Bought by Her Italian Boss
Page 12
With no home or family to go back to in Wales, her mother, Winnifred, had struggled along as a single mom, often working in retail or housekeeping at hotels, occasionally serving for catering companies. She’d taken anything to make ends meet, never deliberately making Gwyn feel like an encumbrance, but Gwyn was smart enough to know that she had been.
That’s why Gwyn was so determined to prove to Travis her attachment to Henry was purely emotional. It was deeply emotional. Henry was the only family she had.
“You do make an easy target, don’t you? A single woman of no resources or support,” Vittorio commented. Perhaps even desperate, she could hear him speculating.
“You must think so, offering an affair when I’m at my lowest,” she said. “You might as well hang around bus stations looking for teenaged runaways.”
Something flashed in his gaze, ugly and hard and dangerous, but he leaned forward onto the table between them and smiled without humor.
“It’s not an offer. Until I say otherwise, you’re my lover. I’m a very powerful man, Gwyn. One who is livid on your behalf and willing to go on the offensive to reinstate your honor.”
His words, the intense way he looked at her, snagged inside her heart and pulled, yanking her toward a desire to believe what he was saying.
“You mean the bank’s behalf. To reinstate the bank’s honor,” she said, as much to remind herself as to mock him. Her prison-cell analogy had been wrong. This was the lion’s cage she was trapped in with the king of beasts flicking his tail as he watched her.
“You understand me,” he said with a nod of approval. “We’ve been very discreet about our relationship, given that you work for us,” he continued in a casual tone, sitting back and taking his ease. “But I assure you, I’m intensely possessive. And very influential. This crime against you—” the bank “—won’t go unpunished.”
He was talking like it was real. Like they were actually going forward with this pretense. Like they were really having an affair.
She choked on a disbelieving laugh, pointing out, “That just switches out one scandal for another. It doesn’t change anything. I still look like a slut.”
She might have thought he didn’t care, he remained so unmoving. But sparks flew in the hammered bronze of his irises, as if he waged a knife fight on the inside.
He still sounded infinitely patronizing when he spoke.
“Sex scandals have a very short lifespan in this country. A little one like a boss-employee thing, between two single adults?” He made a noise and dismissed it with a flick of his fingers. “Old news in a matter of days. I would rather weather that than have the bank suspected of corruption. The impact of something like that goes on indefinitely.”

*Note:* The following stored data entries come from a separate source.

(* ===== verification/Jobs.v ===== *)
(** Asynchronous link requests: [core/jobs.py], [services/worker.py],
    [services/job_dispatcher.py], the worker loop of [main.py] and the two
    endpoints of [api/endpoints/links.py] that only accept a job.

    The endpoints append to a queue and answer 202; a loop takes up to 256 jobs
    at a time and runs the handlers of the link requests on them, swallowing
    what they raise.  A job is run by the loop's thread without an interruption
    by another job.  The queue has no lock though endpoints and loop run on
    different threads: [Unlocked] models what then happens to it, everything else
    takes its operations as atomic. *)

From stdpp Require Import pretty.
From S2P Require Import Prelude PyFloat Models EventStore Errors MacAllocator Links.
From S2P Require Import NxGraph Pathfinding Status StatusRecompute OpticalPath OpticalService Devices LinkChanges.

(** * Jobs and the queue *)

(** [kind] and [payload] of a job.  A payload of [link.create] that does not
    validate is [None]. *)
Inductive JobRequest :=
  | LinkOverride (link_id : string) (body : OverrideBody)
  | LinkCreation (payload : option LinkCreate)
  | LinkDeletion (link_id : string)
  | OtherKind (kind : string).

Definition job_kind (r : JobRequest) : string :=
  match r with
  | LinkOverride _ _ => "link.override" | LinkCreation _ => "link.create" | LinkDeletion _ => "link.delete"
  | OtherKind k => k
  end.

Record Job := mkJob { job_id : string; job_request : JobRequest }.

Definition next_job_id (kind : string) (count : N) : string := kind +:+ ":" +:+ pretty count.

(** [InMemoryJobQueue.next_microbatch]: the batch and the jobs left. *)
Definition next_microbatch (max_items : Z) (q : list Job) : list Job * list Job :=
  if (max_items <=? 0)%Z then ([], q)
  else let batch := take (Z.to_nat max_items) q in (batch, drop (length batch) q).

Definition WORKER_BATCH : Z := 256.

(** * The dispatcher *)

(** What surrounds the handlers while a job runs. *)
Record JobEnv := mkJobEnv { je_link : Env; je_change : LinkEnv }.

Section jobs.
Context {G : Type} `{NxGraph G} `{Dijkstra G}.
Context (env_of : string → JobEnv).

(** A handler on the world; the version bumps reach the optical caches. *)
Definition through_world {A} (f : World → Outcome A * World) (st : LinkState (G := G)) : Outcome A * LinkState (G := G) :=
  let '(r, w) := f st.1 in
  let sv := st.2 in
  (r, (w, mkServices (sv_cache sv) (sv_prop sv) (sv_diag sv) (sv_events sv) (sv_client sv)
            (Nat.iter (Z.to_nat (w_topo w - w_topo st.1)) (λ memo, (bump_version_optical memo).2) (sv_memo sv)))).

(** One turn of [handle_batch]: a raised exception is swallowed; [None]: the
    handler does not return. *)
Definition handle_job (j : Job) (st : LinkState (G := G)) : option (LinkState (G := G)) :=
  let env := env_of (job_id j) in
  match job_request j with
  | LinkOverride lid body =>
      match set_link_override_impl (je_change env) lid body st with (Diverge, _) => None | (_, st') => Some st' end
  | LinkCreation (Some payload) =>
      match through_world (create_link_impl (je_link env) payload) st with (Diverge, _) => None | (_, st') => Some st' end
  | LinkDeletion lid =>
      match through_world (delete_link_impl (je_link env) lid) st with (Diverge, _) => None | (_, st') => Some st' end
  | LinkCreation None | OtherKind _ => Some st
  end.

Fixpoint handle_batch (batch : list Job) (st : LinkState (G := G)) : option (LinkState (G := G)) :=
  match batch with
  | [] => Some st
  | j :: rest => st' ← handle_job j st; handle_batch rest st'
  end.

(** * The process *)

Record JobSystem := mkJobs { job_queue : list Job; job_count : N; job_net : LinkState (G := G) }.

(** [enqueue]: the job it returns. *)
Definition enqueue (r : JobRequest) (js : JobSystem) : Job * JobSystem :=
  let j := mkJob (next_job_id (job_kind r) (job_count js)) r in
  (j, mkJobs (job_queue js ++ [j]) (job_count js + 1) (job_net js)).

(** The endpoints; their 202 names the job. *)
Definition delete_link (lid : string) (js : JobSystem) : string * JobSystem :=
  let '(j, js') := enqueue (LinkDeletion lid) js in (job_id j, js').

Definition set_link_override (lid : string) (body : OverrideBody) (js : JobSystem) : string * JobSystem :=
  let '(j, js') := enqueue (LinkOverride lid body) js in (job_id j, js').

(** [Worker.run_once] with [handle_batch]: how many jobs were handled. *)
Definition run_once (max_items : Z) (js : JobSystem) : option (nat * JobSystem) :=
  let '(batch, rest) := next_microbatch max_items (job_queue js) in
  match batch with
  | [] => Some (0, js)
  | _ => net ← handle_batch batch (job_net js); Some (length batch, mkJobs rest (job_count js) net)
  end.

(** A turn of the loop in [main.py]. *)
Definition worker_turn (js : JobSystem) : option JobSystem := snd <$> run_once WORKER_BATCH js.

Inductive Action := Accept (r : JobRequest) | Turn (max_items : Z).

Definition act (js : JobSystem) (a : Action) : option JobSystem :=
  match a with
  | Accept r => Some (enqueue r js).2
  | Turn max_items => snd <$> run_once max_items js
  end.

Fixpoint run_actions (js : JobSystem) (acts : list Action) : option JobSystem :=
  match acts with
  | [] => Some js
  | a :: rest => js' ← act js a; run_actions js' rest
  end.
End jobs.

(** * The queue's list without a lock

    [self._q] refers to a list object.  [enqueue] loads the reference and then
    appends to the object; [next_microbatch] makes the batch, makes the list of
    the rest, and stores the reference to it.  Threads can switch in between. *)

Module Unlocked.
Inductive Phase := Idle | HaveBatch (batch : list Job) | HaveRest (batch rest : list Job).

Record State := mkState {
  objects : list (list Job); current : nat;           (* the list objects, and which one [self._q] is *)
  appending : list (nat * Job);                       (* threads inside [enqueue] *)
  loop : Phase;
  enqueued : list Job; handled : list Job             (* returned to the endpoints; taken by the loop *)
}.

Definition initial : State := mkState [[]] 0 [] Idle [] [].

Definition queued (st : State) : list Job := default [] (objects st !! current st).

Inductive step (max_items : nat) : State → State → Prop :=
  | load st j : step max_items st (mkState (objects st) (current st) ((current st, j) :: appending st) (loop st) (enqueued st) (handled st))
  | append st o j l1 l2 :
      appending st = l1 ++ (o, j) :: l2 →
      step max_items st (mkState (alter (λ q, q ++ [j]) o (objects st)) (current st) (l1 ++ l2) (loop st) (enqueued st ++ [j]) (handled st))
  | slice st :
      loop st = Idle →
      step max_items st (mkState (objects st) (current st) (appending st) (HaveBatch (take max_items (queued st))) (enqueued st) (handled st))
  | slice_rest st batch :
      loop st = HaveBatch batch →
      step max_items st (mkState (objects st) (current st) (appending st) (HaveRest batch (drop (length batch) (queued st))) (enqueued st) (handled st))
  | store st batch rest :
      loop st = HaveRest batch rest →
      step max_items st (mkState (objects st ++ [rest]) (length (objects st)) (appending st) Idle (enqueued st) (handled st ++ batch)).

Definition reachable (max_items : nat) (st : State) : Prop := rtc (step max_items) initial st.
End Unlocked.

“Do you even care if I’m innocent? All you really want is to protect the bank, isn’t it?” She looked at where she’d unconsciously torn off the whites of two fingernails, picking with agitation at them.
“Of course the bank is my priority. It’s a bank. One that not only employs thousands, but influences the world economy. Our foundation is trust or we have nothing. So yes, I intend to protect it. The benefit to you could be exoneration—which I would think you would pursue whether you’re guilty or not. We’ll imply that Paolo knew of our affair and that’s how he and I were made aware of Jensen’s activities. We kept you in place to build the case.”
“Will I keep my job?” she asked, as if she was bargaining when they both knew her position was so weak she was lucky she wasn’t being questioned by the police right now. Or being hurled from this stupid helicopter.
“No,” he said flatly. “Even if you prove to be innocent, putting you back on our payroll would muddy the waters.”
“Let’s pretend for a minute that I’m as innocent as I say I am,” she said with deep sarcasm. “All I get out of this, out of being targeted by your client with naked photos that will exist in the public eye for the rest of my life, is a clean police record. I still lose my job and any chance of a career in the field I’ve been aiming at for years. Thanks.”
He didn’t own the patent on derision. She found enough scorn to coat the walls of this floating lounge, then turned her dry, stinging eyes to the window.
After a long moment, he said, “If you are innocent, you won’t be left with nothing. Let me put it another way. Cooperate with me and I’ll personally ensure you’re compensated as befits the end result.”
“You’re going to pay me to lie?” she challenged, her tone edging toward wild. “And what happens when that comes out? I still look like an opportunist.”